I managed to get out of it finally! I have been preaching these things all the time and it's like the devil wanted to keep me from getting there because it would mean ultimate happiness in having a relationship with Jesus. It starts with full-on honesty and acceptance of everything that's happening. Next, it's finding peace within yourself about all of it and then working on it to make yourself happy. I honestly believe the best direction to finding true and everlasting happiness with everything that's been going on and to help with living out your dreams is to have a relationship with Jesus while getting to know him through reading and studying the Bible. I didn't get this verse for awhile but Romans 8:28 says that all things work according to the purpose of God.
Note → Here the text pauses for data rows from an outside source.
(** * mssql-ts-ffi: resource lifecycle, streaming cursor and command codec

    A shallow embedding of the TypeScript core of the driver
    ([core/connection.ts], [core/transaction.ts], [core/stream.ts],
    [core/pool.ts], [mod.ts]) together with the properties of its
    lifecycle contract.

    Conventions of the embedding.
    - JavaScript objects live in a store ([World]); a reference is an index
      into the store, so that a stream tracked by both a connection and a
      transaction is one shared object.
    - A JavaScript [Set] is kept as the list of its elements in insertion
      order, without duplicates ([set_add], [set_delete]).
    - The native library behind [RuntimeFFI] is an oracle: its answer to a
      call may depend on every call made before.  Each call is appended to
      the [trace] of the world, in the order in which it is issued.
    - An [async] method is run to completion: no other task is interleaved
      at an [await].
    - Exceptions are values of [Outcome].
    - A built-in that can throw ([toISOString] on an Invalid Date, a spread
      call with more arguments than the engine takes) is a function into a
      sum or an option; the engine's limit on the arguments of one call is
      a member of [Platform]. *)

From Stdlib Require Import ZArith NArith Lia Bool List Ascii String.
From Stdlib Require Import Strings.Byte.
From stdpp Require Import base list strings.
From Stdlib Require DecimalString DecimalNat.
Import ListNotations.

Local Open Scope string_scope.
Local Open Scope list_scope.

(* ===================================================================== *)
(** * Platform built-ins: [btoa], [atob], [String.fromCharCode]           *)
(* ===================================================================== *)

(** A JavaScript "binary string" has code units in 0..255; [string] has
    8-bit characters, so it represents exactly those strings. *)

(** [String.fromCharCode(...val)] for a [Uint8Array] [val]: one code unit
    per byte.  The spread passes one argument per byte, and an engine takes
    only so many arguments in one call: beyond [limit] the call throws a
    [RangeError] ([None]) instead of returning. *)
Definition fromCharCode (limit : nat) (val : list byte) : option string :=
  if Nat.leb (List.length val) limit then Some (string_of_list_byte val)
  else None.

(** The base64 alphabet of RFC 4648, table 1. *)
Definition b64_char (n : N) : ascii :=
  (if n <? 26 then ascii_of_N (n + 65)
   else if n <? 52 then ascii_of_N (n - 26 + 97)
   else if n <? 62 then ascii_of_N (n - 52 + 48)
   else if n =? 62 then "+"%char
   else "/"%char)%N.

Definition b64_value (c : ascii) : option N :=
  (let n := N_of_ascii c in
   if (65 <=? n) && (n <=? 90) then Some (n - 65)
   else if (97 <=? n) && (n <=? 122) then Some (n - 97 + 26)
   else if (48 <=? n) && (n <=? 57) then Some (n - 48 + 52)
   else if n =? 43 then Some 62
   else if n =? 47 then Some 63
   else None)%N.

(** The 6-bit groups of a byte sequence, most significant bits first; an
    incomplete last group is filled with zero bits. *)
Fixpoint sextets (l : list N) : list N :=
  (match l with
   | a :: b :: d :: rest =>
       a / 4 :: (a mod 4) * 16 + b / 16 :: (b mod 16) * 4 + d / 64 :: d mod 64
         :: sextets rest
   | [a; b] => [a / 4; (a mod 4) * 16 + b / 16; (b mod 16) * 4]
   | [a] => [a / 4; (a mod 4) * 16]
   | [] => []
   end)%N.

(** The ["="] characters that bring the output to a multiple of four. *)
Definition padding (len : nat) : list ascii :=
  match (len mod 3)%nat with
  | 1%nat => ["="%char; "="%char]
  | 2%nat => ["="%char]
  | _ => []
  end.

(** [btoa(s)]: base64 of the code units of [s].  ([btoa] raises on a code
    unit above 255; no such unit exists in a [string].) *)
Definition btoa (s : string) : string :=
  let units := List.map N_of_ascii (list_ascii_of_string s) in
  string_of_list_ascii
    (List.map b64_char (sextets units) ++ padding (List.length units)).

(** The bytes of a sequence of 6-bit groups; the bits of an incomplete
    last byte are dropped. *)
Fixpoint unsextets (l : list N) : list N :=
  (match l with
   | a :: b :: c :: d :: rest =>
       a * 4 + b / 16 :: (b mod 16) * 16 + c / 4 :: (c mod 4) * 64 + d
         :: unsextets rest
   | [a; b; c] => [a * 4 + b / 16; (b mod 16) * 16 + c / 4]
   | [a; b] => [a * 4 + b / 16]
   | _ => []
   end)%N.

Definition is_ascii_whitespace (c : ascii) : bool :=
  (let n := N_of_ascii c in
   (n =? 9) || (n =? 10) || (n =? 12) || (n =? 13) || (n =? 32))%N.

Definition is_pad (c : ascii) : bool := (N_of_ascii c =? 61)%N.

(** Removes one or two trailing ["="] when the length is a multiple of 4. *)
Definition strip_padding (data : list ascii) : list ascii :=
  if (List.length data mod 4 =? 0)%nat then
    match List.rev data with
    | c1 :: c2 :: r =>
        if is_pad c1 then
          if is_pad c2 then List.rev r else List.rev (c2 :: r)
        else data
    | [c1] => if is_pad c1 then [] else data
    | [] => data
    end
  else data.
(** A callback that throws ends the loop at once, rolled back. *)
Lemma attempts_refused {A} (remaining attempt conflicts : nat) (delay : Z)
    (callback : nat -> World -> World * result A) (w w1 : World) (e : Error) :
  callback attempt w = (w1, Err e) ->
  attempts (S remaining) attempt conflicts delay callback w = (with_db (db w) w1, Err e).
Proof. intros H. cbn [attempts]. rewrite H. reflexivity. Qed.

(** With no conflict the loop is its first attempt. *)
Lemma attempts_first {A} (remaining attempt : nat) (delay : Z)
    (callback : nat -> World -> World * result A) (w : World) :
  attempts (S remaining) attempt 0 delay callback w = executeTransaction (callback attempt) w.
Proof.
  cbn [attempts]. unfold executeTransaction.
  destruct (callback attempt w) as [w1 [a | e]]; reflexivity.
Qed.





(** With no conflict, [processPaymentRetrying] is [processPayment]. *)
Lemma processPaymentRetrying_first (tripId method key : string) (o : nat -> Oracle)
    (w : World) :
  processPaymentRetrying tripId method key 0 o w = processPayment tripId method key (o 1%nat) w.
Proof.
  unfold processPaymentRetrying, processPayment, executeTransactionRetrying.
  destruct (checkIdempotencyKey key w); [reflexivity |].
  destruct (kv w !! payment_lock_key tripId); [reflexivity |].
  rewrite attempts_first. reflexivity.
Qed.




Lemma processPaymentRetrying_free (tripId method key : string) (conflicts : nat)
    (o : nat -> Oracle) (w : World) :
  checkIdempotencyKey key w = None ->
  kv w !! payment_lock_key tripId = None ->
  processPaymentRetrying tripId method key conflicts o w
  = let '(w2, result) :=
      executeTransactionRetrying conflicts
        (fun attempt => payment_transaction tripId method key (o attempt))
        (with_kv (<[payment_lock_key tripId := Raw (lockValue (o 1%nat))]> (kv w)) w) in
    (release_payment_lock (payment_lock_key tripId) (lockValue (o 1%nat)) w2, result).
Proof. intros C L. unfold processPaymentRetrying. rewrite C, L. reflexivity. Qed.

(** A transaction that its first attempt refuses leaves the call as it
    found the world. *)
Lemma processPaymentRetrying_refused (tripId method key : string) (conflicts : nat)
    (o : nat -> Oracle) (w : World) (e : Error) :
  checkIdempotencyKey key w = None ->
  kv w !! payment_lock_key tripId = None ->
  (forall w0, db w0 = db w ->
     exists w1, payment_transaction tripId method key (o 1%nat) w0 = (w1, Err e)) ->
  processPaymentRetrying tripId method key conflicts o w = (w, Err e).
Proof.
  intros C L Hbody. rewrite (processPaymentRetrying_free _ _ _ _ _ _ C L).
  unfold executeTransactionRetrying.
  match goal with |- context [attempts _ _ _ _ _ ?w0] =>
    destruct (Hbody w0 eq_refl) as [w1 T]; rewrite (attempts_refused _ _ _ _ _ _ _ _ T);
    apply payment_transaction_run in T; rewrite T
  end.
  rewrite (lock_release_roundtrip _ _ _ L). reflexivity.
Qed.
(** * Metric converters: input/output conversion and DDP synchronisation

    A shallow embedding of [pytorch_lightning/metrics/converters.py].

    Python values are embedded as the inductive type [pyval]; the numeric
    libraries the module calls ([numpy], [torch]) and the collective
    communication package ([torch.distributed]) are external to the
    repository and are modelled at their interface:

    - element values of numeric buffers are kept abstract (class
      [NumericRuntime]), so that no property below depends on rounding;
    - the state of [torch.distributed], as one process sees it, is a record
      [runtime]; every call into it is logged as an [event], which is what
      lets us speak about probing and blocking.

    Computations of the module run in the monad [M]: they read the runtime,
    log events, and either return a value or raise an exception. *)

From Stdlib Require Import List String Ascii Bool Arith Lia ZArith DecimalString.
Import ListNotations.
Local Open Scope string_scope.
Local Open Scope list_scope.

(* ===================================================================== *)
(** ** Exceptions and results *)

Inductive exn : Type :=
| TypeError (msg : string)
| RuntimeError (msg : string)
| ValueError (msg : string).

Inductive result (A : Type) : Type :=
| Ok (a : A)
| Raise (e : exn).
Arguments Ok {A} a.
Arguments Raise {A} e.

Definition result_bind {A B} (r : result A) (k : A -> result B) : result B :=
  match r with
  | Ok a => k a
  | Raise e => Raise e
  end.

(* ===================================================================== *)
(** ** The numeric runtimes: dtypes, arrays and tensors *)

(** The element types of dense tensors.  All but [bfloat16] are native
    [numpy] types as well. *)
Inductive torch_dtype : Type :=
| uint8 | int8 | int16 | int32 | int64
| float16 | float32 | float64
| complex64 | complex128
| bool_
| bfloat16.

Definition is_bfloat16 (d : torch_dtype) : bool :=
  match d with bfloat16 => true | _ => false end.

(** [tensor.layout], with quantized tensors as a layout of their own. *)
Inductive layout : Type :=
| strided
| sparse_coo
| quantized.

Definition is_strided (l : layout) : bool :=
  match l with strided => true | _ => false end.

Inductive device : Type :=
| cpu
| cuda (index : nat).

Definition device_is_cpu (d : device) : bool :=
  match d with cpu => true | cuda _ => false end.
It's like when Paul went from being a psychotic hater of Christians to one himself and was thrown in jail for healing a mentally unstable girl in God's name and making business owners angry because she was their best fortune teller and now retired, God revealed for being in jail from having done nothing wrong, Paul would lead the prison ward to Jesus! God wants people to have a relationship with Him through believing upon Jesus.
Romans 8:28 says all things work accordingly so that means even the little stuff like getting mad at stupid Christians at that old church, Hope of God church ( what a name!) in Los Angeles, the city of angels. I even mentioned their names like Lee that crazy woman and she doesn't even do anything about it and thinking she's turning the other cheek or something. I don't know and I just don't care anymore; I now know enough to know they were wrong with how they went about it and trying to cover it up makes it go worse for them, so I think they were trying embrace it last time while thinking it's like some crisis for them- such idiots! Oh well, I'm going to let it go and this time, I know what to do if they ever try to attack my political career or something. Actually, I might even look more scary to them at that moment, so maybe they are no worries for me while thinking about it.